Arts education funding unlikely to sway school budget voters

New Paltz, NY – New Yorkers are heading to the polls to vote on their school district's proposed budget for next year. Tight financial times have led to reduced spending in a number of districts statewide, but it hasn't changed the debate over funding for arts education. WAMC's Greg Fry reports...

The average property tax levy increase statewide is believed to be 3.4 percent for proposed 2011-2012 school district budgets. Last year, the average was at 3.2 percent. Districts are dipping into reserves, considering layoffs, and trying to find some balance between maintaining programs, and paying the bills.

This year's budget negotiations in districts included conversations ranging from cutting kindergarten, to cutting high school sports. One thing that doesn't appear to have changed is the conversation about funding for arts education, and potential cuts from elementary to high school. Jeremy Johannesen is the Executive Director of the New York State Alliance for Arts Education. He says the cuts have gotten worse over the past couple of years, with this year being the worst. Johannesen says there are districts, particularly in elementary schools, where music and art are being removed in greater proportions. He credits that to a lack of state requirements for certified teachers for the subjects.
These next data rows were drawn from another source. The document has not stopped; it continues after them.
(* ===== verification/LocalCrypto.v ===== *)
(** * The broker's local cryptography

    [crates/basil-core/src/core]: the X25519 sealed box ([x25519_seal.rs]),
    materialize-to-sign Ed25519 ([ed25519_sign.rs]), ML-DSA ([ml_dsa_sign.rs])
    and the ML-KEM envelope ([ml_kem_envelope.rs]).  Each module takes raw key
    bytes and reaches no backend.  Fixed-size arrays are byte lists whose
    length the conversions check. *)

From S2P Require Import Prelude RustStr Bytes RustCrypto CoseTypes.

(** ** X25519 sealed box *)

Definition PUBLIC_KEY_LEN : nat := 32.
Definition PRIVATE_KEY_LEN : nat := 32.
Definition SEAL_NONCE_LEN : nat := 12.
Definition X25519_HKDF_LABEL : bytes_ := bytes "basil-x25519-seal-v1".

Record SealedEnvelope := {
  se_encapsulated_key : bytes_;
  se_nonce : bytes_;
  se_ciphertext : bytes_;
}.

Inductive SealError :=
| BadKeyLength (expected actual : nat)
| BadNonceLength (expected actual : nat)
| SealKdfFailed
| BoxSealFailed
| BoxOpenFailed.

Definition array32 (b : bytes_) : result SealError bytes_ :=
  return_err (BadKeyLength PUBLIC_KEY_LEN (length b))
    when negb (length b =? PUBLIC_KEY_LEN)%nat otherwise Ok b.

Definition private_from_slice (b : bytes_) : result SealError bytes_ := array32 b.
Definition public_from_slice (b : bytes_) : result SealError bytes_ := array32 b.

Definition envelope_from_parts (encapsulated_key nonce ciphertext : bytes_)
    : result SealError SealedEnvelope :=
  let? encapsulated_key := array32 encapsulated_key in
  return_err (BadNonceLength SEAL_NONCE_LEN (length nonce))
    when negb (length nonce =? SEAL_NONCE_LEN)%nat otherwise
  Ok {| se_encapsulated_key := encapsulated_key; se_nonce := nonce; se_ciphertext := ciphertext |}.

Section x25519_seal.
Context `{Primitives} `{RustCrypto}.

Definition public_from_private (private : bytes_) : bytes_ := x25519_public private.

Definition derive_box_key (shared ephemeral_pub recipient_pub : bytes_) : result SealError bytes_ :=
  ok_or SealKdfFailed (hkdf_expand None shared (X25519_HKDF_LABEL ++ ephemeral_pub ++ recipient_pub)).

Definition seal_with_parts (recipient_pub plaintext aad ephemeral_private nonce : bytes_)
    : result SealError SealedEnvelope :=
  let ephemeral_pub := x25519_public ephemeral_private in
  let shared := diffie_hellman ephemeral_private recipient_pub in
  return_err BoxSealFailed when negb (was_contributory shared) otherwise
  let? aead_key := derive_box_key shared ephemeral_pub recipient_pub in
  let? ciphertext :=
    ok_or BoxSealFailed (cipher_encrypt CipherChaCha20Poly1305 aead_key nonce plaintext aad) in
  Ok {| se_encapsulated_key := ephemeral_pub; se_nonce := nonce; se_ciphertext := ciphertext |}.

(** [seal] draws the ephemeral private key and the nonce. *)
Definition box_seal (recipient_pub plaintext aad : bytes_) (ephemeral nonce : bytes_)
    : result SealError SealedEnvelope :=
  seal_with_parts recipient_pub plaintext aad ephemeral nonce.

Definition box_open (recipient_priv : bytes_) (env : SealedEnvelope) (aad : bytes_)
    : result SealError bytes_ :=
  let recipient_pub := x25519_public recipient_priv in
  let shared := diffie_hellman recipient_priv (se_encapsulated_key env) in
  return_err BoxOpenFailed when negb (was_contributory shared) otherwise
  let? aead_key := derive_box_key shared (se_encapsulated_key env) recipient_pub in
  ok_or BoxOpenFailed
    (cipher_decrypt CipherChaCha20Poly1305 aead_key (se_nonce env) (se_ciphertext env) aad).
End x25519_seal.

(** ** Ed25519 materialize-to-sign *)

Definition ED_SEED_LEN : nat := 32.
Definition ED_PUBLIC_KEY_LEN : nat := 32.
Definition SIGNATURE_LEN : nat := 64.

Inductive EdSignError :=
| EdBadSeedLength (expected actual : nat)
| BadFieldLength (what : string) (expected actual : nat).

Definition ed_seed_from_slice (b : bytes_) : result EdSignError bytes_ :=
  return_err (EdBadSeedLength ED_SEED_LEN (length b))
    when negb (length b =? ED_SEED_LEN)%nat otherwise Ok b.

Definition ed_public_from_slice (b : bytes_) : result EdSignError bytes_ :=
  return_err (BadFieldLength "public key" ED_PUBLIC_KEY_LEN (length b))
    when negb (length b =? ED_PUBLIC_KEY_LEN)%nat otherwise Ok b.

Section ed25519_sign.
Context `{RustCrypto}.

Definition ed25519_sign_seed (seed message : bytes_) : bytes_ := ed_sign seed message.
Definition ed25519_public_from_seed (seed : bytes_) : bytes_ := ed_public seed.

Definition ed25519_verify_sig (public message signature : bytes_) : result EdSignError bool :=
  return_err (BadFieldLength "signature" SIGNATURE_LEN (length signature))
    when negb (length signature =? SIGNATURE_LEN)%nat otherwise
  if negb (ed_valid public) then Ok false else Ok (ed_verify public message signature).
End ed25519_sign.

(** ** ML-DSA *)

Definition DSA_SEED_LEN : nat := 32.

Inductive MlDsaAlgorithm := AlgMlDsa44 | AlgMlDsa65 | AlgMlDsa87.

Definition MlDsaAlgorithm_token (a : MlDsaAlgorithm) : string :=
  match a with
  | AlgMlDsa44 => "ml-dsa-44" | AlgMlDsa65 => "ml-dsa-65" | AlgMlDsa87 => "ml-dsa-87"
  end.

(** The [MlDsaParams] each algorithm instantiates [P] with. *)
Definition dsa_params (a : MlDsaAlgorithm) : DsaParams :=
  match a with AlgMlDsa44 => Dsa44 | AlgMlDsa65 => Dsa65 | AlgMlDsa87 => Dsa87 end.

Inductive MlDsaError :=
| DsaBadSeedLength (expected actual : nat)
| BadPublicKeyLength
| BadSignatureEncoding
| DsaSignFailed.

(** The length check of [signing_key_from_seed]; the key is its seed. *)
Definition signing_key_from_seed (seed : bytes_) : result MlDsaError bytes_ :=
  return_err (DsaBadSeedLength DSA_SEED_LEN (length seed))
    when negb (length seed =? DSA_SEED_LEN)%nat otherwise Ok seed.

Section ml_dsa_sign.
Context `{RustCrypto}.

Definition ml_dsa_public_from_seed (a : MlDsaAlgorithm) (seed : bytes_) : result MlDsaError bytes_ :=
  let? key := signing_key_from_seed seed in
  Ok (dsa_public (dsa_params a) key).

Definition ml_dsa_sign (a : MlDsaAlgorithm) (seed message : bytes_) : result MlDsaError bytes_ :=
  let? key := signing_key_from_seed seed in
  ok_or DsaSignFailed (dsa_sign (dsa_params a) key message).

Definition ml_dsa_verify (a : MlDsaAlgorithm) (public_key message signature : bytes_)
    : result MlDsaError bool :=
  return_err BadPublicKeyLength when negb (dsa_key_ok (dsa_params a) public_key) otherwise
  return_err BadSignatureEncoding when negb (dsa_signature_ok (dsa_params a) signature) otherwise
  Ok (dsa_verify (dsa_params a) public_key message signature).
End ml_dsa_sign.

(** ** ML-KEM envelope *)

Definition KEM_SEED_LEN : nat := 64.
Definition KEM_NONCE_LEN : nat := 12.
Definition KEM_HKDF_LABEL : bytes_ := bytes "basil-ml-kem-envelope-v1".

Inductive KemAlgorithm := AlgMlKem512 | AlgMlKem768 | AlgMlKem1024.

#[export] Instance KemAlgorithm_eq_dec : EqDecision KemAlgorithm.
Proof. solve_decision. Defined.

Definition KemAlgorithm_token (a : KemAlgorithm) : string :=
  match a with
  | AlgMlKem512 => "ml-kem-512" | AlgMlKem768 => "ml-kem-768" | AlgMlKem1024 => "ml-kem-1024"
  end.

(** The [K] each algorithm instantiates. *)
Definition kem_params (a : KemAlgorithm) : KemParams :=
  match a with AlgMlKem512 => Kem512 | AlgMlKem768 => Kem768 | AlgMlKem1024 => Kem1024 end.

Inductive EnvelopeAlgorithm := EnvAes256Gcm | EnvChaCha20Poly1305.

Definition EnvelopeAlgorithm_token (a : EnvelopeAlgorithm) : string :=
  match a with EnvAes256Gcm => "aes-256-gcm" | EnvChaCha20Poly1305 => "chacha20-poly1305" end.

Definition envelope_cipher (a : EnvelopeAlgorithm) : Cipher :=
  match a with
  | EnvAes256Gcm => CipherAes256Gcm
  | EnvChaCha20Poly1305 => CipherChaCha20Poly1305
  end.

Record MlKemEnvelope := {
  mk_kem_algorithm : KemAlgorithm;
  mk_envelope_algorithm : EnvelopeAlgorithm;
  mk_encapsulated_key : bytes_;
  mk_nonce : bytes_;
  mk_ciphertext : bytes_;
}.

Inductive MlKemEnvelopeError :=
| KemBadSeedLength (expected actual : nat)
| BadCiphertextLength
| KemBadNonceLength (expected actual : nat)
| KemKdfFailed
| KemSealFailed
| KemOpenFailed.

Definition ml_kem_envelope_from_parts (kem : KemAlgorithm) (env : EnvelopeAlgorithm)
    (encapsulated_key nonce ciphertext : bytes_) : result MlKemEnvelopeError MlKemEnvelope :=
  return_err (KemBadNonceLength KEM_NONCE_LEN (length nonce))
    when negb (length nonce =? KEM_NONCE_LEN)%nat otherwise
  Ok {| mk_kem_algorithm := kem; mk_envelope_algorithm := env;
        mk_encapsulated_key := encapsulated_key; mk_nonce := nonce; mk_ciphertext := ciphertext |}.

Definition kem_seed_from_slice (seed : bytes_) : result MlKemEnvelopeError bytes_ :=
  return_err (KemBadSeedLength KEM_SEED_LEN (length seed))
    when negb (length seed =? KEM_SEED_LEN)%nat otherwise Ok seed.

Section ml_kem_envelope.
Context `{RustCrypto}.

Definition derive_envelope_key (kem : KemAlgorithm) (env : EnvelopeAlgorithm)
    (shared_secret encapsulated_key public_key : bytes_) : result MlKemEnvelopeError bytes_ :=
  let info :=
    KEM_HKDF_LABEL ++ bytes (KemAlgorithm_token kem) ++ bytes (EnvelopeAlgorithm_token env)
    ++ encapsulated_key ++ public_key in
  ok_or KemKdfFailed (hkdf_expand None shared_secret info).

Definition envelope_encrypt (env : EnvelopeAlgorithm) (key nonce plaintext aad : bytes_)
    : result MlKemEnvelopeError bytes_ :=
  ok_or KemSealFailed (cipher_encrypt (envelope_cipher env) key nonce plaintext aad).

Definition envelope_decrypt (env : EnvelopeAlgorithm) (key nonce ciphertext aad : bytes_)
    : result MlKemEnvelopeError bytes_ :=
  ok_or KemOpenFailed (cipher_decrypt (envelope_cipher env) key nonce ciphertext aad).

Definition ml_kem_open (seed : bytes_) (envelope : MlKemEnvelope) (aad : bytes_)
    : result MlKemEnvelopeError bytes_ :=
  let? seed := kem_seed_from_slice seed in
  let k := kem_params (mk_kem_algorithm envelope) in
  let? shared_secret :=
    ok_or BadCiphertextLength (kem_decapsulate k seed (mk_encapsulated_key envelope)) in
  let? aead_key :=
    derive_envelope_key (mk_kem_algorithm envelope) (mk_envelope_algorithm envelope) shared_secret
      (mk_encapsulated_key envelope) (kem_public k seed) in
  envelope_decrypt (mk_envelope_algorithm envelope) aead_key (mk_nonce envelope)
    (mk_ciphertext envelope) aad.

(** [kem_rnd] and [nonce] are drawn. *)
Definition ml_kem_seal (seed : bytes_) (kem : KemAlgorithm) (env : EnvelopeAlgorithm)
    (plaintext aad kem_rnd nonce : bytes_) : result MlKemEnvelopeError MlKemEnvelope :=
  let? seed := kem_seed_from_slice seed in
  let k := kem_params kem in
  let public_key := kem_public k seed in
  let '(encapsulated_key, shared_secret) := kem_encapsulate k public_key kem_rnd in
  let? aead_key := derive_envelope_key kem env shared_secret encapsulated_key public_key in
  let? ciphertext := envelope_encrypt env aead_key nonce plaintext aad in
  Ok {| mk_kem_algorithm := kem; mk_envelope_algorithm := env;
        mk_encapsulated_key := encapsulated_key; mk_nonce := nonce; mk_ciphertext := ciphertext |}.

Definition ml_kem_public_from_seed (seed : bytes_) (kem : KemAlgorithm)
    : result MlKemEnvelopeError bytes_ :=
  let? seed := kem_seed_from_slice seed in
  Ok (kem_public (kem_params kem) seed).

Definition ml_kem_encapsulate (seed : bytes_) (kem : KemAlgorithm) (kem_rnd : bytes_)
    : result MlKemEnvelopeError (bytes_ * bytes_) :=
  let? seed := kem_seed_from_slice seed in
  Ok (kem_encapsulate (kem_params kem) (kem_public (kem_params kem) seed) kem_rnd).

Definition ml_kem_decapsulate (seed : bytes_) (kem : KemAlgorithm) (encapsulated_key : bytes_)
    : result MlKemEnvelopeError bytes_ :=
  let? seed := kem_seed_from_slice seed in
  ok_or BadCiphertextLength (kem_decapsulate (kem_params kem) seed encapsulated_key).
End ml_kem_envelope.

(** ** Round trips *)

Section laws.
Context `{HP : Primitives} `{RC : RustCrypto} `{!RustCryptoLaws RC}.

Lemma seed_len_ok seed : length seed = KEM_SEED_LEN → kem_seed_from_slice seed = Ok seed.
Proof. intros Hs. unfold kem_seed_from_slice. by rewrite Hs. Qed.

(** An envelope sealed to the public half of a seed opens under the seed. *)
Lemma ml_kem_open_seal seed kem env m aad rnd nonce envelope :
  ml_kem_seal seed kem env m aad rnd nonce = Ok envelope → ml_kem_open seed envelope aad = Ok m.
Proof.
  unfold ml_kem_seal, ml_kem_open, kem_seed_from_slice. intros Hs.
  destruct (negb _) eqn:El in Hs; [done |]. rewrite El. simpl in *.
  destruct (kem_encapsulate _ _ _) as [ct ss] eqn:Ek.
  inv_ok Hs. simpl. rewrite (kem_correct _ _ _ _ _ Ek). simpl.
  unfold envelope_encrypt in *. unfold envelope_decrypt.
  match goal with H : derive_envelope_key _ _ _ _ _ = Ok _ |- _ => rewrite H end. simpl.
  destruct (cipher_encrypt _ _ _ _ _) eqn:Ec; simplify_eq/=. by rewrite (cipher_opens _ _ _ _ _ _ Ec).
Qed.

(** A sealed box addressed to a private key's public half opens under it. *)
Lemma box_open_seal private m aad eph nonce env :
  (∀ a b, diffie_hellman a (x25519_public b) = diffie_hellman b (x25519_public a)) →
  seal_with_parts (x25519_public private) m aad eph nonce = Ok env →
  box_open private env aad = Ok m.
Proof.
  intros Hdh. unfold seal_with_parts, box_open. intros Hs. inv_ok Hs. simpl.
  rewrite (Hdh private eph).
  match goal with H : negb (was_contributory _) = _ |- _ => rewrite H end. simpl.
  match goal with H : derive_box_key _ _ _ = Ok _ |- _ => rewrite H end. simpl.
  destruct (cipher_encrypt _ _ _ _ _) eqn:Ec; simplify_eq/=. by rewrite (cipher_opens _ _ _ _ _ _ Ec).
Qed.
End laws.
(* ===== verification/Stream.v ===== *)
(** * Streaming encryption ([crates/basil-client/src/stream])

    The container format ([format.rs]), the chunk loops and entry points
    ([mod.rs]) and the ML-KEM key establishment ([kem.rs]).

    A reader delivers the input in arbitrary pieces: it is the list of what
    its successive [read] calls have available, [None] being an I/O error.
    The writer is a byte vector; the loops return what they wrote also when
    they fail.  The cryptographic crates are the class [RustCrypto]; random
    bytes are arguments. *)

From S2P Require Import Prelude RustStr Bytes RustCrypto.

Local Open Scope Z_scope.

(** ** Constants ([format.rs]) *)

Definition MAGIC : bytes_ := bytes "BSLSTR".
Definition FORMAT_VERSION : N := 1.
Definition FIXED_HEADER_LEN : nat := 61.
Definition CHUNK_AAD_MAGIC : bytes_ := bytes "BSLA".
Definition CEKWRAP_AAD_MAGIC : bytes_ := bytes "BSLK".
Definition STREAM_CEK_LABEL : bytes_ := bytes "basil-stream-cek-v1".
Definition TAG_LEN : nat := 16.
Definition STREAM_NONCE_LEN : nat := 12.
Definition CEK_LEN : nat := 32.
Definition STREAM_ID_LEN : nat := 16.
Definition STREAM_SALT_LEN : nat := 32.
Definition MAX_CHUNK_SIZE : N := 1048576.

Definition SUITE_AES256GCM : N := 1.
Definition SUITE_CHACHA20POLY1305 : N := 2.
Definition SUITE_MLKEM512 : N := 3.
Definition SUITE_MLKEM768 : N := 4.
Definition SUITE_MLKEM1024 : N := 5.

Inductive StreamError :=
| StreamIo
| BadMagic
| UnsupportedVersion (v : N)
| UnsupportedSuite (id : N)
| ReservedFlags
| ShortHeader
| BadChunkSize (n : N)
| ChunkTooLarge
| SuiteMismatch (actual : N)
| BadPublicKey
| BadCekLength
| BadKemCiphertext
| Truncated
| AuthFailed
| StreamKdfFailed
| StreamSealFailed
| CekRecoveryFailed.

Inductive ChunkAead := ChunkAes256Gcm | ChunkChaCha20Poly1305.

Record StreamHeader := {
  suite_id : N;
  chunk_size : N;
  stream_id : bytes_;
  stream_salt : bytes_;
}.

Inductive AeadSuite := AeadAes256Gcm | AeadChaCha20Poly1305.
Inductive MlKemSuite := SuiteMlKem512 | SuiteMlKem768 | SuiteMlKem1024.

Definition u32_be (n : N) : bytes_ := to_be_bytes 4 n.
Definition u64_be (n : N) : bytes_ := to_be_bytes 8 n.

(** [u32::try_from(n)]. *)
Definition u32_try_from (n : N) : option N := if (n <? 4294967296)%N then Some n else None.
Benjamin Krevolin is the President of the Dutchess County Arts Council, a non-profit arts organization in the Hudson Valley. He tells WAMC News that there hasn't been much conversation regarding severe cuts to arts programs in schools, adding that it speaks to a positive development and recognition that the arts make up an important skill-set.

Krevolin is seeing the effects of cuts tied in with his organization's grant programs, where school staff is needed to facilitate a particular art program. He says it's very difficult for teachers to take time to work with an artist or group to develop a program. He says principals are terrified to divert resources, even time for professional development. The result, Krevolin says, is that fewer schools are taking advantage of the programs.

Johannesen was asked what impact arts funding, and potential cuts, may have on voters heading to the polls today. He agrees that it may not be the first consideration for those casting a vote today, saying that it speaks to a greater cultural issue, and the value of arts within our society.

Johannesen says while times are tough, the damage that could be done could have an impact for decades. Polls are open across New York until 9:00.